Vale la pena notare che ascoltare musica classica tutto il giorno potrebbe annoiare il bambino! L'educazione prenatale basata sulla musica dovrebbe comprendere due o tre brani, seguendo uno schema ciclico, sistematico e ripetitivo.Evita l'esposizione prolungata a volumi elevati. Imposta invece una fascia oraria fissa giornaliera di 5-10 minuti per l'ascolto ripetuto della stessa musica, al fine di ottenere risultati ottimali. Prima di iniziare la musicoterapia, osserva i ritmi naturali del feto. Evita di riprodurre musica intensa e stimolante durante i periodi di sonno. Riproduci melodie allegre quando il feto si muove e opta per brani tranquilli e delicati quando il bambino riposa.
Entro l'ottavo mese di gravidanza, gli occhi del feto iniziano a svilupparsi, consentendo risposte agli stimoli luminosi esterni. La ricerca indica che quando una torcia viene tenuta vicino alla parete addominale e diretta verso la testa del feto, la madre può percepire un aumento dell'attività fetale. L'esposizione alla luce può eccitare notevolmente il bambino! Dopo diversi minuti di illuminazione continua, una volta che i bambini si sono abituati, la frequenza cardiaca fetale ritorna allo stato precedente all'esposizione.Veglia diurna e sonno tranquillo notturno: l'esposizione alla luce favorisce un sano sviluppo visivo nel feto. Cinque minuti di stimolazione luminosa migliorano la trasmissione delle informazioni visive, dilatando le arterie cerebrali fetali e favorendo lo sviluppo delle cellule cerebrali. III. Tipi di educazione prenatale (1) Educazione prenatale musicale: la stimolazione musicale stabilizza il ritmo cardiaco fetale e fornisce una stimolazione benefica per lo sviluppo del cervello.(Si consigliano brani per pianoforte o musica leggera)

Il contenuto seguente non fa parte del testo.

(** What the dynamic section says: the value of a tag is that of its last entry,
  0 without one; tables are addressed relative to the load base.  The tags are
  DT_RELA (7), DT_RELASZ (8), DT_RELAENT (9), DT_JMPREL (23), DT_PLTRELSZ (2),
  DT_SYMTAB (6), DT_STRTAB (5) and DT_NEEDED (1). *)
Definition entries_of (tag : Z) (l : list (Z * Z)) : list Z := snd <$> filter (fun tv => tv.1 = tag) l.
Definition value_of (tag : Z) (l : list (Z * Z)) : Z := default 0 (last (entries_of tag l)).
Definition address_of (base tag : Z) (l : list (Z * Z)) : Z :=
  default 0 ((fun v => (base + v) mod 2 ^ 64) <$> last (entries_of tag l)).

Definition section (base : Z) (l : list (Z * Z)) : dyninfo := {|
  rela := address_of base 7 l;
  relasz := value_of 8 l;
  relaent := value_of 9 l;
  jmprel := address_of base 23 l;
  pltrelsz := value_of 2 l;
  symtab := address_of base 6 l;
  strtab := address_of base 5 l;
  needed := Z.of_nat (length (entries_of 1 l)) mod 2 ^ 32
|}.

Definition info (base : Z) I : dyninfo := section base (dynl I).
Definition all_rels I : list rel := rels1 I ++ rels2 I.

Record image_at (ph base : Z) I : Prop := {
  ia_phs : phdrs_at m ph (phs I);
  ia_dyn : dyn_addr base (phs I) <> 0;
  ia_tags : Forall (fun tv => tv.1 <> DT_NULL) (dynl I);
  ia_dynl : words m (dyn_addr base (phs I)) (pairs (dynl I) ++ [DT_NULL]);
  ia_rela : table_at m (rela (info base I)) (relaent (info base I)) (relasz (info base I)) (rels1 I);
  ia_jmprel : table_at m (jmprel (info base I)) (relaent (info base I)) (pltrelsz (info base I)) (rels2 I)
}.

(** Enough turns for every loop. *)
Definition fuel_ok (fuel : nat) I (stop : option (list (list Z))) : Prop :=
  (16 + length (phs I) + length (dynl I) + length (all_rels I) < fuel)%nat /\ Forall (fun l => (length l < fuel)%nat) (default [] stop).

Definition warning (base : Z) I : list (list Z) := if negb (needed (info base I) =? 0) then [NEEDED_WARNING] else [].

(** What a run ends with. *)
Definition main_result (entry : Z) (stop : option (list (list Z))) (ps : list patch) (k : K) (log : list (list Z)) : rout rworld Z :=
  match stop with
  | None => RVal entry (RWorld k (log ++ [summary (counted ps [0; 0; 0; 0])]))
  | Some msgs => RExit 127 (RWorld k (log ++ msgs))
  end.

Lemma apart_app ps qs : apart (ps ++ qs) -> apart ps /\ apart qs /\
  forall p q, p ∈ ps -> q ∈ qs -> q.2.1 + 8 <= p.2.1 \/ p.2.1 + 8 <= q.2.1.
Proof.
  induction ps as [|p ps IH]; cbn [app apart].
  - intros H. split_and!; [done..|]. intros p q Hp. by apply not_elem_of_nil in Hp.
  - intros [H1 H2]. apply Forall_app in H1 as [H1 H1']. destruct (IH H2) as (A1 & A2 & A3). split_and!; [done..|].
    intros x q [->|Hx]%elem_of_cons Hq; [|by apply A3]. rewrite Forall_forall in H1'. by apply H1'.
Qed.

Lemma patched_app ps qs k k1 k2 : patched k ps k1 -> patched k1 qs k2 ->
  (forall p q, p ∈ ps -> q ∈ qs -> q.2.1 + 8 <= p.2.1 \/ p.2.1 + 8 <= q.2.1) -> patched k (ps ++ qs) k2.
Proof.
  intros [T1 L1] [T2 L2] Ha. split.
  - eapply touch_trans; eapply touch_mono; [exact T1| |exact T2|]; intros x (p & Hp & Hx); exists p; (split; [|done]);
      apply elem_of_app; [by left|by right].
  - intros p [Hp|Hp]%elem_of_app; [|by apply L2]. rewrite (load64_touch _ _ _ _ T2); [by apply L1|].
    intros x Hx (q & Hq & Hin). specialize (Ha p q Hp Hq). unfold in_word in Hin. lia.
Qed.

Lemma may_patch_all k ps k' a : patched k ps k' -> may_patch k a -> may_patch k' a.
Proof. intros [[E _] _] [Hw Ho]. split; [|done]. by eapply rw_range_env. Qed.

Lemma dyn_addr_u64 base l : u64 (dyn_addr base l) = dyn_addr base l.
Proof. induction l as [|[t v] l IH]; cbn [dyn_addr]; [done|]. destruct (_ =? _); [apply u64_idem|done]. Qed.

Lemma address_u64 base tag l : u64 (address_of base tag l) = address_of base tag l.
Proof. unfold address_of. destruct (last _); [apply u64_idem|done]. Qed.

Lemma entries_snoc tag l t v : entries_of tag (l ++ [(t, v)]) = if t =? tag then entries_of tag l ++ [v] else entries_of tag l.
Proof.
  unfold entries_of. rewrite filter_app, fmap_app. destruct (Z.eqb_spec t tag) as [<-|H].
  - by rewrite filter_cons_True.
  - rewrite filter_cons_False by done. by rewrite app_nil_r.
Qed.

Lemma dyn_step_section base l t v : dyn_step base (section base l) (t, v) = section base (l ++ [(t, v)]).
Proof.
  unfold dyn_step, section, value_of, address_of. rewrite !entries_snoc.
  unfold DT_RELA, DT_RELASZ, DT_RELAENT, DT_JMPREL, DT_PLTRELSZ, DT_SYMTAB, DT_STRTAB, DT_NEEDED.
  destruct (Z.eqb_spec t 7) as [->|]; [cbn; by rewrite last_snoc|].
  destruct (Z.eqb_spec t 8) as [->|]; [cbn; by rewrite last_snoc|].
  destruct (Z.eqb_spec t 9) as [->|]; [cbn; by rewrite last_snoc|].
  destruct (Z.eqb_spec t 23) as [->|]; [cbn; by rewrite last_snoc|].
  destruct (Z.eqb_spec t 2) as [->|]; [cbn; by rewrite last_snoc|].
  destruct (Z.eqb_spec t 6) as [->|]; [cbn; by rewrite last_snoc|].
  destruct (Z.eqb_spec t 5) as [->|]; [cbn; by rewrite last_snoc|].
  destruct (Z.eqb_spec t 1) as [->|]; [|done].
  rewrite length_app, Nat2Z.inj_add. unfold u32. by rewrite Zplus_mod_idemp_l.
Qed.

(** The linker's walk collects exactly that. *)
Lemma dyn_walk_section base l : foldl (dyn_step base) dyn_zero l = section base l.
Proof. induction l as [|[t v] l IH] using rev_ind; [done|]. rewrite foldl_app, IH. apply dyn_step_section. Qed.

(2) Educazione prenatale verbale: i genitori conversano con il feto per esporlo a informazioni linguistiche, stimolando la crescita e lo sviluppo del cervello.
(3) Educazione prenatale tattile: accarezzando delicatamente l'addome, il feto percepisce stimoli tattili, favorendo risposte positive e interazione.(Da usare con cautela nella fase avanzata della gravidanza per evitare contrazioni uterine che potrebbero provocare un parto prematuro)
(4) Educazione prenatale artistica: le future mamme si dedicano ad attività artistiche come la calligrafia o la pittura per risvegliare delicatamente i talenti innati del feto.
(5) Educazione prenatale leggera: fornire una stimolazione luminosa controllata per promuovere lo sviluppo funzionale delle cellule fotorecettrici della retina del feto.
IV. Precauzioni per l'educazione prenatale
1. Uno stato emotivo stabile della madre favorisce lo sviluppo di un temperamento favorevole nel neonato. Sbalzi emotivi estremi o perdita di controllo possono influire negativamente sullo sviluppo cerebrale del feto.
2. Coltivare un ambiente linguistico sano. Mantenere un volume e un ritmo di conversazione moderati; evitare di usare parolacce o di urlare, poiché ciò potrebbe indurre irrequietezza nel feto.
3. Evitare di cercare risultati immediati. Le future mamme dovrebbero affrontare l'educazione prenatale con uno stato d'animo calmo e un atteggiamento corretto, riconoscendo che questo processo richiede notevole perseveranza e pazienza.